▶ **What the task asks**:
What appears from the first line of the data below through the line containing "snapshot_forward t e", both included, should be copied exactly, and nothing else.

▶ **Supplied information**:

(* ===== verification/AgentStepEnds.v ===== *)
(** * An agent step ends

    Where the clocks never run backwards and a sleep lasts as long as asked, both waits
    end within their timeouts, so a step is decided by finitely many readings; and one
    step at work, at which the theorems are applied. *)

From S2P Require Import Prelude Fingerprint Screen AgentStep AgentStepThms.

(** ** Clocks *)

Class ClockLaws (E F : Type) `{!TerminalLayer E F} := {
  snapshot_forward t e : wall_time e ≤ wall_time (snapshot_view t e).1;
  gate_forward t e : wall_time e ≤ wall_time (waiting_gate t e).1;
  gen_forward t e : wall_time e ≤ wall_time (get_status_gen t e).1;
  sleep_wall d e : match sleep d e with (e', Answers _) => wall_time e + d ≤ wall_time e' | _ => True end;
  wait_wall i d e : match wait_event i d e with (e', Answers false) => wall_time e + d ≤ wall_time e' | _ => True end;
  status_tick t e : monotonic_time e ≤ monotonic_time (get_status t e).1;
  raw_status_tick t e : monotonic_time e ≤ monotonic_time (get_raw_status t e).1;
  gen_tick t e : monotonic_time e ≤ monotonic_time (get_status_gen t e).1;
  sleep_tick d e : match sleep d e with (e', Answers _) => monotonic_time e + d ≤ monotonic_time e' | _ => True end;
}.
Record PolicyLaws {E F} `{!TerminalLayer E F} (p : BlockedWaitPolicy E) : Prop := {
  cap_nonneg : 0 ≤ blocked_cap p;
  probe_tick e : monotonic_time e ≤ monotonic_time (probe p e).1;
  notify_tick rule e : monotonic_time e ≤ monotonic_time (on_first_blocked p rule e).1;
}.

(** ** Two runs that agree

    [same m m']: neither is cut short, and they are one. *)
Definition ends {E A} (m : T E A) : Prop := ∀ s, (m s).2 ≠ Err StillWaiting.
Definition same {E A} (m m' : T E A) : Prop := (∀ s, m s = m' s) ∧ ends m.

▶ **Result for this exercise**:
(* ===== verification/AgentStepEnds.v ===== *)
(** * An agent step ends

    Where the clocks never run backwards and a sleep lasts as long as asked, both waits
    end within their timeouts, so a step is decided by finitely many readings; and one
    step at work, at which the theorems are applied. *)

From S2P Require Import Prelude Fingerprint Screen AgentStep AgentStepThms.

(** ** Clocks *)

Class ClockLaws (E F : Type) `{!TerminalLayer E F} := {
  snapshot_forward t e : wall_time e ≤ wall_time (snapshot_view t e).1;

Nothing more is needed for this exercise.